Round two of testing hopefully will stop the deformation of the piston on the barrel chamber face and allow the rounds to properly eject from the cylinder and also allow the cylinder to rotate freely
NPE wrote:I am going to design the round so that the piston has o-rings that seal it within the 44 case.
The telescoping piston will be make of 6061 but this time the end will be slightly beveled with the barrel face. I have not decided what type of material to use on the beveled front face of the piston yet.
Round two of testing hopefully will stop the deformation of the piston on the barrel chamber face and allow the rounds to properly eject from the cylinder and also allow the cylinder to rotate freely
NPE
Nice work
here a detailed image of the barrel.
Still searching for detailed image of ammunition
also an interesting host might be Mateba revolver or the Rhino 200DS.
The only reason after 243 years the government now wants to disarm you is they intend to do something you would shoot them for!
http://www.silencertalk.com/forum/viewtopic.php?f=10&t=79895
I know, HUGE necro-post here, and I'm sorry, but...
Dan Wesson .357 with 1/2x28 thread barrel nut adapter from EWK Arms. Have not fired it yet, waiting for CNC Warrior to get their 9mm alignment rods back in stock.
IslandTimes wrote:I know, HUGE necro-post here, and I'm sorry, but...
Dan Wesson .357 with 1/2x28 thread barrel nut adapter from EWK Arms. Have not fired it yet, waiting for CNC Warrior to get their 9mm alignment rods back in stock.
If that's still the "Mystic" and not the "X" update, shoot it. If you get a baffle strike, send it in for the update.

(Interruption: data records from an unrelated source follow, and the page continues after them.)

Lemma wp_check_valid self s Q E :
  (∀ wr, wrappers s !! self = Some wr → _invalid wr = false → Q tt s) →
  (invalidated s self → E InvalidatedObjectError s) →
  (wrappers s !! self = None → E AttributeError s) →
  wp (check_valid self) s Q E.
Proof.
  intros HQ HI HE. unfold check_valid. apply wp_bind, wp_the_wrapper; [|done].
  intros wr Hw. destruct (_invalid wr) eqn:Hv.
  - apply wp_raise, HI. by exists wr.
  - apply wp_ret. eauto.
Qed.

Lemma returns_the_wrapper w s Q :
  (∀ wr, wrappers s !! w = Some wr → Q wr s) → returns (the_wrapper w) s Q.
Proof. intros. by apply wp_the_wrapper. Qed.

Lemma returns_check_valid self s Q :
  (∀ wr, wrappers s !! self = Some wr → _invalid wr = false → Q tt s) →
  returns (check_valid self) s Q.
Proof. intros. by apply wp_check_valid. Qed.

Lemma returns_Root self s Q :
  (∀ wr, wrappers s !! self = Some wr → _invalid wr = false → Q (_root wr) s) →
  returns (Root self) s Q.
Proof.
  intros HQ. unfold Root. apply returns_bind, returns_check_valid. intros wr Hw Hv.
  apply returns_bind, returns_the_wrapper. intros wr' Hw'. apply wp_ret.
  assert (wr' = wr) as -> by congruence. eauto.
Qed.

Lemma returns_ObjectType self s Q :
  (∀ wr, wrappers s !! self = Some wr → _invalid wr = false → Q (_gpb_type wr) s) →
  returns (ObjectType self) s Q.
Proof.
  intros HQ. unfold ObjectType. apply returns_bind, returns_check_valid. intros wr Hw Hv.
  apply returns_bind, returns_the_wrapper. intros wr' Hw'. apply wp_ret.
  assert (wr' = wr) as -> by congruence. eauto.
Qed.
(** The loop finds the entry that holds [pos] when it lies between
    [low] and [high]. *)
Lemma posToLineCol_while_finds (l : list Z) (pos : Z) (k : nat) (start : Z) :
  increasing l -> l !! k = Some start -> start <= pos ->
  (forall next, l !! S k = Some next -> pos < next) ->
  forall (n : nat) (low high : Z),
    Z.to_nat (high - low + 1) = n ->
    0 <= low <= Z.of_nat k -> Z.of_nat k <= high < Z.of_nat (length l) ->
    posToLineCol_while l pos low high
    = {| line := Z.of_nat k + 1; col := number_succ (number_sub pos (Some start)) |}.
Proof.
  intros Hinc Hk Hle Hnext n. induction n as [n IH] using lt_wf_ind.
  intros low high Hn Hlow Hhigh.
  rewrite posToLineCol_while_equation_1.
  destruct (Z_le_dec low high) as [Hlh | Hlh]; [| lia]. cbv zeta.
  assert (Hmid : low <= (low + high) / 2 <= high).
  { split; [apply Z.div_le_lower_bound | apply Z.div_le_upper_bound]; lia. }
  assert (Hm : exists m : nat, (low + high) / 2 = Z.of_nat m).
  { exists (Z.to_nat ((low + high) / 2)). lia. }
  destruct Hm as [m Hm]. rewrite Hm in *.
  destruct (lookup_lt_is_Some_2 l m ltac:(lia)) as [smid Hsmid].
  rewrite at_index_nat, at_index_succ, Hsmid. cbn [number_lt].
  destruct (Z.ltb_spec pos smid) as [Hlt | Hge].
  - assert (Hkm : (k < m)%nat).
    { destruct (decide (k < m)%nat) as [H | H]; [exact H | exfalso].
      pose proof (increasing_le l m k smid start Hinc Hsmid Hk ltac:(lia)). lia. }
    apply (IH (Z.to_nat (Z.of_nat m - 1 - low + 1))); lia.
  - assert (Hfound : m = k ->
                     {| line := Z.of_nat m + 1; col := number_succ (number_sub pos (Some smid)) |}
                     = {| line := Z.of_nat k + 1;
                          col := number_succ (number_sub pos (Some start)) |}).
    { intros ->. rewrite Hk in Hsmid. now injection Hsmid as ->. }
    assert (Hnot_left : ~ (k < m)%nat).
    { intros H. destruct (lookup_lt_is_Some_2 l (S k) ltac:(lia)) as [nk Hnk].
      pose proof (Hnext nk Hnk).
      pose proof (increasing_le l (S k) m nk smid Hinc Hnk Hsmid ltac:(lia)). lia. }
    destruct (l !! S m) as [snext |] eqn:Hsnext.
    + assert (Hin : (S m < length l)%nat) by (apply lookup_lt_is_Some_1; eauto).
      destruct (Z.ltb_spec (Z.of_nat m + 1) (Z.of_nat (length l))) as [_ | Hout]; [| lia].
      cbn [number_ge]. destruct (Z.leb_spec snext pos) as [Hge2 | Hlt2].
      * assert (Hmk : (m < k)%nat).
        { destruct (decide (m < k)%nat) as [H | H]; [exact H | exfalso].
          assert (m = k) by lia. subst m.
          pose proof (Hnext snext Hsnext). lia. }
        apply (IH (Z.to_nat (high - (Z.of_nat m + 1) + 1))); lia.
      * apply Hfound. destruct (decide (m = k)) as [H | H]; [exact H | exfalso].
        assert (Hmk : (S m <= k)%nat) by lia.
        pose proof (increasing_le l (S m) k snext start Hinc Hsnext Hk Hmk). lia.
    + assert (Hlast : (length l <= S m)%nat) by (now apply lookup_ge_None_1).
      destruct (Z.ltb_spec (Z.of_nat m + 1) (Z.of_nat (length l))) as [Hin | _];
        cbn [number_ge]; apply Hfound; lia.
Qed.

(** The loop returns the first line when [pos] lies before every entry
    from [low] on. *)
Lemma posToLineCol_while_before (l : list Z) (pos : Z) :
  (forall s, s ∈ l -> pos < s) ->
  forall (n : nat) (low high : Z),
    Z.to_nat (high - low + 1) = n ->
    0 <= low -> high < Z.of_nat (length l) ->
    posToLineCol_while l pos low high = {| line := 1; col := Integer 1 |}.
Proof.
  intros Hall n. induction n as [n IH] using lt_wf_ind.
  intros low high Hn Hlow Hhigh.
  rewrite posToLineCol_while_equation_1.
  destruct (Z_le_dec low high) as [Hlh | Hlh]; [| reflexivity]. cbv zeta.
  assert (Hmid : low <= (low + high) / 2 <= high).
  { split; [apply Z.div_le_lower_bound | apply Z.div_le_upper_bound]; lia. }
  assert (Hm : exists m : nat, (low + high) / 2 = Z.of_nat m).
  { exists (Z.to_nat ((low + high) / 2)). lia. }
  destruct Hm as [m Hm]. rewrite Hm in *.
  destruct (lookup_lt_is_Some_2 l m ltac:(lia)) as [smid Hsmid].
  rewrite at_index_nat, Hsmid. cbn [number_lt].
  pose proof (Hall smid (list_elem_of_lookup_2 l m smid Hsmid)) as Hlt.
  destruct (Z.ltb_spec pos smid) as [_ | Hge]; [| lia].
  apply (IH (Z.to_nat (Z.of_nat m - 1 - low + 1))); lia.
Qed.
(** [cache.SplitMetaNamespaceKey]: the name of a key [name] or
    [namespace/name]. *)
Definition SplitMetaNamespaceKey (key : string) : result string :=
  match strings.Split key "/" with
  | [name] => Ok name
  | [_; name] => Ok name
  | _ => Err (ErrorString "unexpected key format")
  end.

(** [syncHandler]: the controller afterwards and the returned error. *)
Definition syncHandler (c : Controller) (key : string)
  : Controller * option error :=
  match SplitMetaNamespaceKey key with
  | Err _ => (c, None)
  | Ok name =>
      match ramMappingLister c !! name with
      | None => (c, None)
      | Some ramIdentityMapping =>
          if negb (String.eqb
                     (v1alpha1.ARN (v1alpha1.Spec ramIdentityMapping))
                     EmptyString)
          then
            match Canonicalize E
                    (strings.ToLower
                       (v1alpha1.ARN (v1alpha1.Spec ramIdentityMapping)))
            with
            | (_, Some err) => (c, Some err)
            | (canonicalizedARN, None) =>
                let ramIdentityMappingCopy :=
                  setCanonicalARN ramIdentityMapping canonicalizedARN in
                let c1 :=
                  {| ramMappingLister := ramMappingLister c;
                     WildMappingCache := WildMappingCache c;
                     statusUpdates :=
                       statusUpdates c ++ [ramIdentityMappingCopy];
                     events := events c |} in
                match UpdateStatus E ramIdentityMappingCopy with
                | Some err => (c1, Some err)
                | None =>
                    if hasWildDedinedInMappingArn canonicalizedARN then
                      match WildMappingCache c1 with
                      | None => (c1, Some (Panic "interface conversion"))
                      | Some wildCacheMap =>
                          let storageMap2 :=
                            <[v1alpha1.Name ramIdentityMappingCopy
                              := ramIdentityMappingCopy]>
                              (clone wildCacheMap) in
                          (recordEvent
                             {| ramMappingLister := ramMappingLister c1;
                                WildMappingCache := Some storageMap2;
                                statusUpdates := statusUpdates c1;
                                events := events c1 |}
                             (v1alpha1.Name ramIdentityMapping), None)
                      end
                    else (recordEvent c1
                            (v1alpha1.Name ramIdentityMapping), None)
                end
            end
          else (recordEvent c (v1alpha1.Name ramIdentityMapping), None)
      end
  end.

Received a 9mm alignment rod from CNC Warrior. Unfortunately between the barrel, adapter nut, and suppressor the setup is not true. Looks like there would be a baffle strike on the last couple baffles and/or the end cap.
So yeah, majorly bummed. Would maybe be able to get away with a short can, but my setup is far too long.

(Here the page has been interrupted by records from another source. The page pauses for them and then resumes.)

(** * finance_ml.features.importance: feature-importance estimators

    A shallow embedding of [src/finance_ml/features/importance.py]
    (MDI, MDA, SFI and the orchestrator [feat_importance]) together with
    the properties its specification states.

    Numeric model.  NumPy's float64 is modelled by [float]: an exact
    rational ([Qc], canonical rationals with Leibniz equality), a signed
    infinity, or NaN.  Arithmetic follows IEEE 754 for the special values
    (x/0, inf-inf, 0*inf, ...) and is exact on finite values: rounding,
    overflow of finite results and the sign of zero are not modelled.
    [np.sqrt] on finite non-negative values is a parameter of the
    development.

    pandas model.  A [DataFrame] is a row count and an ordered list of
    labelled columns; a [Series] is a list of cells.  Reductions
    ([.sum()], [.mean()], [.std()]) skip NaN as pandas does.  Column labels
    are assumed pairwise distinct wherever a theorem needs it ([NoDup]
    hypotheses).

    Effects.  The functions run in a state-and-exception monad [M] over a
    store of frame objects (so that copies, views and in-place writes are
    visible), NumPy's global random state and a trace of the calls made to
    the classifier.

    Code outside the module.  NumPy, scikit-learn and the purged k-fold
    splitter are parameters ([Externals]).  [cv_score] and [mp_pandas_obj]
    belong to the package and not to this module; they are modelled from
    the specification, and their definitions say so. *)

From Stdlib Require Import ZArith QArith Qcanon Lia Lqa.
From stdpp Require Import base tactics option list strings sets.

Local Open Scope Qc_scope.

(** ** float64 values *)

Inductive float : Type :=
| Fin (q : Qc)
| Inf (neg : bool)
| NaN.

Definition Qc_eqb (a b : Qc) : bool := Qc_eq_bool a b.
Definition Qc_ltb (a b : Qc) : bool :=
  match a ?= b with Lt => true | _ => false end.

Definition is_zero (q : Qc) : bool := Qc_eqb q 0.
Definition is_neg (q : Qc) : bool := Qc_ltb q 0.

Definition Qc_of_nat (n : nat) : Qc := Q2Qc (inject_Z (Z.of_nat n)).

Definition fneg (x : float) : float :=
  match x with
  | Fin q => Fin (- q)
  | Inf s => Inf (negb s)
  | NaN => NaN
  end.

Definition fadd (x y : float) : float :=
  match x, y with
  | Fin a, Fin b => Fin (a + b)
  | Fin _, Inf s => Inf s
  | Inf s, Fin _ => Inf s
  | Inf s, Inf t => if Bool.eqb s t then Inf s else NaN
  | _, _ => NaN
  end.

Definition fsub (x y : float) : float := fadd x (fneg y).

Definition fmul (x y : float) : float :=
  match x, y with
  | Fin a, Fin b => Fin (a * b)
  | Fin a, Inf s => if is_zero a then NaN else Inf (xorb s (is_neg a))
  | Inf s, Fin a => if is_zero a then NaN else Inf (xorb s (is_neg a))
  | Inf s, Inf t => Inf (xorb s t)
  | _, _ => NaN
  end.

Definition fdiv (x y : float) : float :=
  match x, y with
  | Fin a, Fin b =>
      if is_zero b then (if is_zero a then NaN else Inf (is_neg a))
      else Fin (a / b)
  | Fin _, Inf _ => Fin 0
  | Inf s, Fin b => Inf (xorb s (is_neg b))
  | _, _ => NaN
  end.

Definition is_finite (x : float) : bool :=
  match x with Fin _ => true | _ => false end.

Definition isna (x : float) : bool :=
  match x with NaN => true | _ => false end.

Definition notna (x : float) : bool := negb (isna x).

(** [x == 0] on cells, as used by [DataFrame.replace(0, np.nan)]. *)
Definition feq0 (x : float) : bool :=
  match x with Fin q => is_zero q | _ => false end.

(** ** pandas reductions over a column (NaN skipped) *)

Abbreviation Series := (list float).

Definition fsum (l : list float) : float := foldr fadd (Fin 0) l.

Definition dropna (l : Series) : list float := filter (fun x => notna x = true) l.

(** [Series.sum()]: the sum of the non-missing cells, 0 if there is none. *)
Definition series_sum (l : Series) : float := fsum (dropna l).

(** Arithmetic mean of a list of values; NaN for the empty list. *)
Definition mean_of (v : list float) : float :=
  match length v with
  | O => NaN
  | n => fdiv (fsum v) (Fin (Qc_of_nat n))
  end.

(** [Series.mean()]: the mean of the non-missing cells. *)
Definition series_mean (l : Series) : float := mean_of (dropna l).

Definition fsquare (x : float) : float := fmul x x.

(** Sample variance with [ddof] delta degrees of freedom, two passes as
    in pandas' [nanvar]; NaN when there are not more than [ddof] values. *)
Definition var_of (ddof : nat) (v : list float) : float :=
  let count := length v in
  if decide (count <= ddof)%nat then NaN
  else
    let avg := fdiv (fsum v) (Fin (Qc_of_nat count)) in
    let sqr := fsum (map (fun x => fsquare (fsub avg x)) v) in
    fdiv sqr (Fin (Qc_of_nat (count - ddof))).

(** ** Frames *)

(** A pandas [DataFrame] with float cells: [df_nrows] is [shape[0]],
    [df_cols] the labelled columns in order (each of length [df_nrows]). *)
Record DataFrame : Type := mkDF {
  df_nrows : nat;
  df_cols : list (string * Series)
}.

Definition columns (df : DataFrame) : list string := map fst (df_cols df).

Definition map_cells (f : float -> float) (df : DataFrame) : DataFrame :=
  mkDF (df_nrows df) (map (fun c => (fst c, map f (snd c))) (df_cols df)).

(** [pd.DataFrame(index=np.arange(n), columns=cols)]: every cell missing. *)
Definition empty_frame (n : nat) (cols : list string) : DataFrame :=
  mkDF n (map (fun c => (c, replicate n NaN)) cols).

(** [pd.Series(index=np.arange(n))]. *)
Definition empty_series (n : nat) : Series := replicate n NaN.

(** [df.loc[idx, col] = v] for an existing row position and column label:
    the cell of every column carrying the label is overwritten. *)
Definition set_loc (idx : nat) (col : string) (v : float) (df : DataFrame)
  : DataFrame :=
  mkDF (df_nrows df)
       (map (fun c => if decide (fst c = col) then (fst c, <[idx := v]> (snd c))
                      else c)
            (df_cols df)).

(** [df.add(s, axis=0)]: the series is aligned with the rows and added to
    every column. *)
Definition add_rows (df : DataFrame) (s : Series) : DataFrame :=
  mkDF (df_nrows df)
       (map (fun c => (fst c, zip_with fadd (snd c) s)) (df_cols df)).

(** [a / b] for two frames carrying the same labels: cell by cell. *)
Definition div_frames (a b : DataFrame) : DataFrame :=
  mkDF (df_nrows a)
       (zip_with (fun ca cb => (fst ca, zip_with fdiv (snd ca) (snd cb)))
                 (df_cols a) (df_cols b)).

(** Positional row selection [df.iloc[rows]] with a list of positions;
    [None] stands for pandas' [IndexError] on a position out of range.
    The result is a new object. *)
Definition take_rows {A} (rows : list nat) (l : list A) : option (list A) :=
  mapM (fun i => l !! i) rows.

Fixpoint take_cols (rows : list nat) (cs : list (string * Series))
  : option (list (string * Series)) :=
  match cs with
  | [] => Some []
  | (name, v) :: cs' =>
      match take_rows rows v, take_cols rows cs' with
      | Some v', Some cs'' => Some ((name, v') :: cs'')
      | _, _ => None
      end
  end.

Definition iloc (rows : list nat) (df : DataFrame) : option DataFrame :=
  if forallb (fun i => Nat.ltb i (df_nrows df)) rows then
    match take_cols rows (df_cols df) with
    | Some cs => Some (mkDF (length rows) cs)
    | None => None
    end
  else None.

(** [df[[name]]]: the sub-frame of the columns labelled [name]. *)
Definition select_col (name : string) (df : DataFrame) : DataFrame :=
  mkDF (df_nrows df) (filter (fun c => fst c = name) (df_cols df)).

(** The values of the first column labelled [name]. *)
Fixpoint col_values (name : string) (cs : list (string * Series))
  : option Series :=
  match cs with
  | [] => None
  | (n, v) :: cs' => if decide (n = name) then Some v else col_values name cs'
  end.

(** Overwrite the values of the first column labelled [name]. *)
Fixpoint set_col (name : string) (v : Series) (cs : list (string * Series))
  : list (string * Series) :=
  match cs with
  | [] => []
  | (n, w) :: cs' =>
      if decide (n = name) then (n, v) :: cs' else (n, w) :: set_col name v cs'
  end.

(** The number of columns that carry the label [name]. *)
Definition label_count (name : string) (cs : list (string * Series)) : nat :=
  length (filter (fun c => fst c = name) cs).

(** ** Importance reports *)

(** One row of a report: the ['mean'] and ['std'] cells of a feature. *)
Record ImpRow : Type := mkRow { r_mean : float; r_std : float }.

(** A report: rows indexed by feature name, columns ['mean'] and ['std']. *)
Abbreviation Report := (list (string * ImpRow)).

Definition report_means (r : Report) : Series := map (fun x => r_mean (snd x)) r.

(** [imp / d] (every cell of both columns divided by the scalar). *)
Definition report_div (r : Report) (d : float) : Report :=
  map (fun x => (fst x, mkRow (fdiv (r_mean (snd x)) d) (fdiv (r_std (snd x)) d))) r.

(** Row lookup by feature name. *)
Fixpoint report_get (name : string) (r : Report) : option ImpRow :=
  match r with
  | [] => None
  | (n, row) :: r' => if decide (n = name) then Some row else report_get name r'
  end.

(** [imp.loc[name, 'mean'] = v]: overwrite the cell if the row exists,
    otherwise append a row whose other cell is missing. *)
Fixpoint report_set_mean (name : string) (v : float) (r : Report) : Report :=
  match r with
  | [] => [(name, mkRow v NaN)]
  | (n, row) :: r' =>
      if decide (n = name) then (n, mkRow v (r_std row)) :: r'
      else (n, row) :: report_set_mean name v r'
  end.

Fixpoint report_set_std (name : string) (v : float) (r : Report) : Report :=
  match r with
  | [] => [(name, mkRow NaN v)]
  | (n, row) :: r' =>
      if decide (n = name) then (n, mkRow (r_mean row) v) :: r'
      else (n, row) :: report_set_std name v r'
  end.

(** ** Exceptions and the monad *)

Inductive exn : Type :=
| InvalidConfiguration          (* [Exception('wrong scoring method')] *)
| TypeError (what : string)     (* a call that does not match a signature *)
| IndexError                    (* positional index out of range *)
| ValueError                    (* length mismatch on [imp_df.columns = ...] *)
| AttributeError (attr : string)
| KeyError (label : string)
| UnboundLocalError (var : string)
| DanglingRef.                  (* model only: a frame reference not in the store *)

Inductive result (A : Type) : Type :=
| Ok (a : A)
| Raise (e : exn).
Arguments Ok {A} a.
Arguments Raise {A} e.

(** ** External collaborators

    What the module imports and does not define: NumPy ([np.sqrt],
    [np.random.shuffle] on the global random state), the scikit-learn
    classifier and metrics, and the purged k-fold splitter.  They are
    assumed to return (their own failures would propagate unchanged) and
    to read the frames they are given without writing to them. *)

Abbreviation Labels := (list Z).
Abbreviation Weights := (option (list float)).
Abbreviation Fold := (list nat * list nat)%type.

Class Externals : Type := {
  (** [np.sqrt] on a finite non-negative value *)
  sqrt : Qc -> Qc;
  (** NumPy's global random state and [np.random.shuffle] *)
  RNG : Type;
  shuffle : Series -> RNG -> Series * RNG;
  (** classifier objects (hyper-parameters) and fitted state *)
  Clf : Type;
  Model : Type;
  fit : Clf -> DataFrame -> Labels -> Weights -> RNG -> Model * RNG;
  predict : Model -> DataFrame -> Labels;
  predict_proba : Model -> DataFrame -> list Series;
  classes_ : Model -> Labels;
  (** [forest.estimators_] as the list of the trees'
      [feature_importances_]; [None] when the attribute is absent *)
  estimators_ : Model -> option (list Series);
  (** [oob_score_], [None] when [hasattr] is false *)
  oob_score_ : Model -> option float;
  set_n_jobs : Z -> Clf -> Clf;
  (** [BaggingClassifier(DecisionTreeClassifier(..., min_w_leaf),
      n_estimators, max_samples, n_jobs)] *)
  bagging : float -> nat -> float -> Z -> Clf;
  (** [sklearn.metrics] *)
  log_loss : Labels -> list Series -> Weights -> Labels -> float;
  accuracy_score : Labels -> Labels -> Weights -> float;
  (** the [t1] argument (event spans, or Python's [None]) and
      [PurgedKFold(n_splits, t1, pct_embargo).split(X)] *)
  Spans : Type;
  no_spans : Spans;
  split : nat -> Spans -> float -> DataFrame -> list Fold;
  (** [.mean()] and [.std()] of the score vector that [cv_score] returns
      (the class of that vector is decided outside this module) *)
  scores_mean : Series -> float;
  scores_std : Series -> float
}.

IslandTimes wrote:Unfortunately between the barrel, adapter nut, and suppressor the setup is not true.
As the barrel-nut is locked against the barrel shroud, you should check if it is machined square.

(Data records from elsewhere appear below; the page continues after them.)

(** * The questionnaire wizard of [static/js/questionnaire.js]

    A shallow embedding of the page script: the DOM handles it captures
    at [DOMContentLoaded], the counter [currentSection], the functions
    [showSection] and [validateSection], and the three event handlers
    (next, previous, submit), followed by the properties of the
    specification that concern them.

    Conventions of the embedding.
    - The counter [currentSection] is a double that holds an integer; it
      is kept as that integer ([Z]), with the one place where a step of
      the script is not exact written out ([decrement]). The progress
      percentage is the double the script computes ([float]).
    - Strings are [string]s of 8-bit code units.
    - An object literal used as a dictionary ([radioGroups], [data]) is
      the finite map of its own properties; reads and writes go through
      [Object.prototype], which it inherits from ([get_flag],
      [set_member]).
    - Calls into the platform that leave the page (alert, console,
      scrolling, fetch, storage, navigation) are recorded, in order, in
      an effect log; DOM mutations change the page state. *)

From Stdlib Require Import Floats ZArith Ascii String Lia.
From stdpp Require Import base strings list gmap.

Local Open Scope Z_scope.
Local Open Scope string_scope.

(** ** JavaScript strings, truthiness and loops *)

Module Js.

(** Code units that [String.prototype.trim] strips, among those below
    256: TAB, LF, VT, FF, CR, SPACE and NO-BREAK SPACE. *)
Definition isWhiteSpace (c : ascii) : bool :=
  let n := nat_of_ascii c in
  (Nat.leb 9 n && Nat.leb n 13) || Nat.eqb n 32 || Nat.eqb n 160.

Fixpoint trimStart (s : string) : string :=
  match s with
  | EmptyString => EmptyString
  | String c s' => if isWhiteSpace c then trimStart s' else s
  end.

Fixpoint trimEnd (s : string) : string :=
  match s with
  | EmptyString => EmptyString
  | String c s' =>
      match trimEnd s' with
      | EmptyString => if isWhiteSpace c then EmptyString else String c EmptyString
      | t => String c t
      end
  end.

Definition trim (s : string) : string := trimEnd (trimStart s).

(** ToBoolean on a string: only the empty string is falsy. *)
Definition truthy_string (s : string) : bool :=
  match s with
  | EmptyString => false
  | String _ _ => true
  end.

(** The names [Object.prototype] defines; an object literal inherits
    them, each with a truthy value. *)
Definition Object_prototype : list string :=
  ["constructor"; "hasOwnProperty"; "isPrototypeOf"; "propertyIsEnumerable";
   "toLocaleString"; "toString"; "valueOf"; "__proto__";
   "__defineGetter__"; "__defineSetter__"; "__lookupGetter__"; "__lookupSetter__"].

Definition inherited (name : string) : bool :=
  existsb (String.eqb name) Object_prototype.

(** ToBoolean of [obj[name]] for an object literal [obj] whose own
    members are booleans: the own member if there is one, else what
    [Object.prototype] gives. *)
Definition get_flag (obj : gmap string bool) (name : string) : bool :=
  match obj !! name with
  | Some b => b
  | None => inherited name
  end.

(** [obj[name] = v] on an object literal, for a primitive [v]: an own
    member is created or overwritten, except under the name [__proto__],
    where the assignment reaches the setter of [Object.prototype], which
    ignores a primitive. *)
Definition set_member {V : Type} (obj : gmap string V) (name : string) (v : V)
  : gmap string V :=
  if String.eqb name "__proto__" then obj else <[name := v]> obj.

(** [x--] on a double that holds an integer between -2^53 and 2^53, as
    the counter does, which starts at 0 and moves in steps of one: exact
    down to -2^53; there [x - 1] is not a double and rounds back to
    [x]. *)
Definition decrement (x : Z) : Z :=
  if Z.eqb x (- 2 ^ 53) then x else x - 1.

(** The double nearest to an integer. *)
Definition to_double (z : Z) : PrimFloat.float :=
  FloatOps.SF2Prim (SpecFloat.binary_normalize FloatOps.prec FloatOps.emax z 0 false).

(** [for (x of xs) { ... return r ... }] inside a function: the first
    iteration that returns ends the loop and the function. *)
Fixpoint for_of {A R : Type} (xs : list A) (body : A → option R) : option R :=
  match xs with
  | [] => None
  | x :: xs' =>
      match body x with
      | Some r => Some r
      | None => for_of xs' body
      end
  end.

(** [xs.forEach(callback)]: the callback runs on every element and
    whatever it returns is dropped. *)
Definition forEach {A S R : Type} (callback : A → S → S * R) (xs : list A) (s : S) : S :=
  fold_left (fun acc x => fst (callback x acc)) xs s.

(** [xs[i]] on an array-like: [undefined] outside [0, length). *)
Definition item {A : Type} (xs : list A) (i : Z) : option A :=
  if Z.ltb i 0 then None else xs !! Z.to_nat i.

End Js.

(** ** The DOM the script consumes *)

Module Dom.

(** The kinds of field of the data model. *)
Inductive FieldKind := Text | Radio | Checkbox | Select.

Record Field := {
  kind : FieldKind;
  name : string;
  value : string;
  checked : bool;
  required : bool
}.

Definition tagName (f : Field) : string :=
  match kind f with
  | Select => "SELECT"
  | _ => "INPUT"
  end.

(** The [type] property as the DOM reports it. *)
Definition type (f : Field) : string :=
  match kind f with
  | Text => "text"
  | Radio => "radio"
  | Checkbox => "checkbox"
  | Select => "select-one"
  end.

(** A section element: its class tokens and the fields below it in
    document order. *)
Record Section := {
  classList : list string;
  inputs : list Field
}.

Definition contains (token : string) (tokens : list string) : bool :=
  existsb (String.eqb token) tokens.

Definition remove (token : string) (tokens : list string) : list string :=
  List.filter (fun t => negb (String.eqb t token)) tokens.

Definition add (token : string) (tokens : list string) : list string :=
  if contains token tokens then tokens else tokens ++ [token].

Definition set_classList (s : Section) (tokens : list string) : Section :=
  {| classList := tokens; inputs := inputs s |}.

Definition querySelectorAll (s : Section) (selector : Field → bool) : list Field :=
  List.filter selector (inputs s).

(** ['input[required], select[required]'] *)
Definition sel_required (f : Field) : bool := required f.

(** ['input[type="checkbox"][required]'] *)
Definition sel_required_checkbox (f : Field) : bool :=
  String.eqb (tagName f) "INPUT" && String.eqb (type f) "checkbox" && required f.

(** A control: the inline [display], the label and the [disabled] flag. *)
Record Control := {
  display : string;
  textContent : string;
  disabled : bool
}.

Definition set_display (c : Control) (d : string) : Control :=
  {| display := d; textContent := textContent c; disabled := disabled c |}.

Definition set_textContent (c : Control) (t : string) : Control :=
  {| display := display c; textContent := t; disabled := disabled c |}.

Definition set_disabled (c : Control) (b : bool) : Control :=
  {| display := display c; textContent := textContent c; disabled := b |}.

(** The inline width of the progress bar: unset, or the number that
    was written in front of ['%']. *)
Inductive Width := WidthUnset | Percent (p : PrimFloat.float).

End Dom.

Import Js Dom.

Not all barrel Shrouds are machined well on both sides and on the contact face of the barrel nut.
Put the shroud in a spider, align, machine and be happy.
In a low power firearm, like a sub-sonic .22, is port-pop chamber noise as high in an auto-loader as flash-gap noise would be in a revolver? In other words I suppose, what would be the problem in using say, a thin brass "consumable" gasket between a cylinder and a forcing cone ( And I can't see any reason you could not make a larger outside diameter forcing cone) to create effectively, an interference fit, in the flash gap? You would want a very uniform gasket that positively indexed on the cylinder, and it would add a lot of drag to the trigger pull, but would it be as bad as the Nagant revolver? ( Which I surmise was designed as a trigger finger exercise device, rather than as a practical weapon) Obviously, this would only be practical with very low pressure rounds to avoid gasket shrapnel blinding the guy next to you at the range. The basic Nagant concept is very interesting, although I don't see that it could ever be emulated in a more modern design if it had to rely on weapon-specific ammo to achieve a good mating of the gap.